Evening meal was special today: there was a bread basket. Thank God for busy bakers who overcook their loaves! I grabbed a chunk of bread and held it close. Bread was so filling, and with the soup’s help even the burnt bits weren’t too bad.
Jordan kept glancing at me as I sat to eat my food and giving me this knowing smile that sickened me. I hated him, every inch of him from his bald head to his thick legs and large feet. His smirk was making me feel extremely uncomfortable.
I’d never felt so relieved to see Scar-Face in my life. “Konjack’s group,” he said. We all stood up. “No one needed whipping today so you are dismissed to your cells.”
I started walking immediately hoping I could avoid walking with Jordan, but he quickly caught up to me.
“Liv, whatever happens tonight don’t fight it. Be a good girl and don’t fight. I have a good reputation with the guards and I don’t want it ruined because of you.” I tried to speed up my pace but he continued to follow. “At least your guard is young and handsome.”
Sometimes I wished I was strong enough to strangle him. “Please, just shut up. I’m not your daughter and you don’t need to act like I am!”
He was already walking away, his warning delivered.
He would never be half the man my father was. Just thinking that brought up painful memories.
I was there again; trapped behind the bars of an iron cage, starring out into a sea of faces below the raised platform my cage was sitting on. Casia was in a cage next to me, huddled in the back next to our mother’s cage. Her face was hidden behind her arms and she was making little mewling noises. Mother was saying something. I couldn’t quite hear her over the roar of the city.
Why were we up here, why had they taken us here? Why were the people below screaming and crowding around?

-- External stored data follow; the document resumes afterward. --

(** X4. The output always begins with ["+55 "], so [handlePhoneChange]
    never stores an empty or blank [phoneNumber]: once the phone field has
    been edited it cannot be emptied again. *)
Theorem handlePhoneChange_never_blank (value : jsstring) (c : Component) :
  firstn 4 (formatPhoneNumber value) = lit "+55 "
  /\ phoneNumber (formData (handlePhoneChange value c))
     = formatPhoneNumber value
  /\ trim (phoneNumber (formData (handlePhoneChange value c))) <> [].
Proof.
  split; [|split].
  - unfold formatPhoneNumber.
    repeat match goal with
      | |- context [if ?b then _ else _] => destruct b
      end; reflexivity.
  - reflexivity.
  - change (phoneNumber (formData (handlePhoneChange value c)))
      with (formatPhoneNumber value).
    intros H. pose proof (trim_formatPhoneNumber value) as Ht.
    rewrite H in Ht. discriminate.
Qed.

(** X5. The length of the output is determined by the number [n] of digits
    of the input: [4 + n] up to four digits, [5 + n] from five to nine,
    [6 + n] from ten to twelve, and 19 from thirteen on. *)
Theorem formatPhoneNumber_length_table (s : jsstring) :
  length (formatPhoneNumber s)
  = let n := length (digitsOf s) in
    if n <=? 4 then 4 + n
    else if n <=? 9 then 5 + n
    else if n <=? 12 then 6 + n
    else 19.
Proof.
  unfold formatPhoneNumber, sliceFrom. rewrite replace_nonDigits_digitsOf.
  generalize (digitsOf s) as d. intros d.
  by_length d 13; reflexivity.
Qed.

Lemma formatPhoneNumber_truncates_witness :
  formatPhoneNumber (lit "5511987654321" ++ lit "99")
  = formatPhoneNumber (lit "5511987654321").
Proof.
  apply (formatPhoneNumber_truncates (lit "5511987654321")).
  vm_compute. lia.
Defined.

(** * Typing and deleting in the phone field *)

Lemma typeKeys_snoc (keys : list codeUnit) (key : codeUnit) (c : Component) :
  typeKeys (keys ++ [key]) c = typeKey key (typeKeys keys c).
Proof. unfold typeKeys. now rewrite fold_left_app. Qed.

Lemma phoneNumber_typeKey (key : codeUnit) (c : Component) :
  phoneNumber (formData (typeKey key c))
  = formatPhoneNumber (phoneNumber (formData c) ++ [key]).
Proof. reflexivity. Qed.

(** The component with another [phoneNumber]. *)
Lemma typeKeys_frame (keys : list codeUnit) (c : Component) :
  fullName (formData (typeKeys keys c)) = fullName (formData c)
  /\ password (formData (typeKeys keys c)) = password (formData c)
  /\ showPassword (typeKeys keys c) = showPassword c
  /\ isLoading (typeKeys keys c) = isLoading c
  /\ toasts (typeKeys keys c) = toasts c.
Proof.
  induction keys as [|key keys IH] using rev_ind; [repeat split|].
  rewrite typeKeys_snoc. exact IH.
Qed.

(** A digit typed after a rendered mask of at least three digits. *)
Lemma formatPhoneNumber_type_digit (d : jsstring) (key : codeUnit) :
  forallb isDigit d = true ->
  isDigit key = true ->
  2 <= length d ->
  formatPhoneNumber (formatPhoneNumber (lit "55" ++ d) ++ [key])
  = formatPhoneNumber (lit "55" ++ d ++ [key]).
Proof.
  intros Hd Hkey Hlen.
  assert (H55 : forallb isDigit (lit "55" ++ d) = true)
    by (rewrite forallb_app; apply andb_true_iff; split; trivial).
  rewrite (formatPhoneNumber_digitsOf (_ ++ [key])).
  rewrite digitsOf_app, digitsOf_formatPhoneNumber
    by (exact H55 || (rewrite length_app; cbn; lia)).
  rewrite digitsOf_cons, Hkey.
  change (skipn 2 (lit "55" ++ d)) with d.
  change (digitsOf []) with (@nil codeUnit).
  rewrite (formatPhoneNumber_firstn_13 ((lit "55" ++ firstn 11 d) ++ [key])).
  rewrite (formatPhoneNumber_firstn_13 (lit "55" ++ d ++ [key])).
  f_equal.
  assert (Hall : forall x, forallb isDigit x = true ->
                           forallb isDigit (x ++ [key]) = true).
  { intros x Hx. rewrite forallb_app. apply andb_true_iff.
    split; [exact Hx|]. cbn. now rewrite Hkey. }
  rewrite !digitsOf_of_digits.
  - rewrite <- app_assoc.
    change (firstn 13 (lit "55" ++ ?x)) with (lit "55" ++ firstn 11 x).
    f_equal. rewrite !firstn_app, firstn_firstn, length_firstn.
    destruct (Nat.le_gt_cases 11 (length d)) as [Hge|Hlt].
    + replace (Nat.min 11 11) with 11 by reflexivity.
      replace (11 - Nat.min 11 (length d)) with 0 by lia.
      replace (11 - length d) with 0 by lia. reflexivity.
    + replace (Nat.min 11 11) with 11 by reflexivity.
      rewrite (firstn_all2 d) by lia.
      replace (Nat.min 11 (length d)) with (length d) by lia.
      reflexivity.
  - rewrite forallb_app. apply andb_true_iff. split; [reflexivity|].
    now apply Hall.
  - apply Hall. rewrite forallb_app. apply andb_true_iff.
    split; [reflexivity|]. now apply forallb_firstn.
Qed.

Lemma formatPhoneNumber_full (d : jsstring) :
  forallb isDigit d = true ->
  13 <= length d ->
  formatPhoneNumber d = fullMask d.
Proof.
  intros Hd Hlen. unfold formatPhoneNumber.
  rewrite replace_nonDigits_digitsOf, (digitsOf_of_digits d Hd).
  clear Hd. by_length d 13; cbn in Hlen; try lia. reflexivity.
Qed.

Lemma phoneNumber_typeKeys (keys : list codeUnit) (c : Component) :
  phoneNumber (formData c) = [] ->
  forallb isDigit keys = true ->
  2 <= length keys ->
  phoneNumber (formData (typeKeys keys c))
  = formatPhoneNumber (lit "55" ++ keys).
Proof.
  intros Hempty.
  induction keys as [|key ks IH] using rev_ind; intros Hd Hlen.
  { cbn in Hlen. lia. }
  rewrite forallb_app in Hd. apply andb_true_iff in Hd.
  destruct Hd as [Hks Hkey]. cbn in Hkey. rewrite andb_true_r in Hkey.
  rewrite typeKeys_snoc, phoneNumber_typeKey.
  destruct ks as [|k1 [|k2 rest]].
  - cbn in Hlen. lia.
  - cbn in Hks. rewrite andb_true_r in Hks.
    cbn [typeKeys fold_left]. rewrite phoneNumber_typeKey, Hempty.
    rewrite (formatPhoneNumber_digitsOf (_ ++ [key])).
    rewrite digitsOf_app, digitsOf_formatPhoneNumber_short
      by (cbn; lia).
    cbn [app]. rewrite !digitsOf_cons, Hks, Hkey. reflexivity.
  - rewrite IH by (exact Hks || (cbn; lia)).
    apply formatPhoneNumber_type_digit; [exact Hks|exact Hkey|cbn; lia].
Qed.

“Elizabeth, hide your eyes, cover them and don’t look!” I finally figured out Mother’s frantic words.
Don’t look at what? I glance out into the crowd which suddenly grew silent and parted as if letting a king through. Six guards were leading Father toward the platform. “Papa!” I cried out. Was this some strange ceremony for him?
“Elizabeth! Look away!” Mother screamed at me. Why would I look away.
Curiosity latched my eyes on him. I watched as he walked up the wooden stairs. His eyes bored holes into me.
“Elizabeth, turn away!” I could hear Mother’s agonized cry, but I couldn’t look away.
The crowd roared like a hungry beat. Father kneeled down at a block with a semi-circle cut out of it. He put his neck into the semi-circle. A man covered from head to toe in black with only eye holes cut out lifted up a huge axe, and then let it swing downward. It bit deep into my father’s neck, and his whole body jerked.
My scream rang out against the silent crowd and Mother’s sobbing. The man lifted the axe, and swung again, and again. It took three swings, and the last little bit of neck the man sawed through with his ax as Father’s head hung there spurting blood.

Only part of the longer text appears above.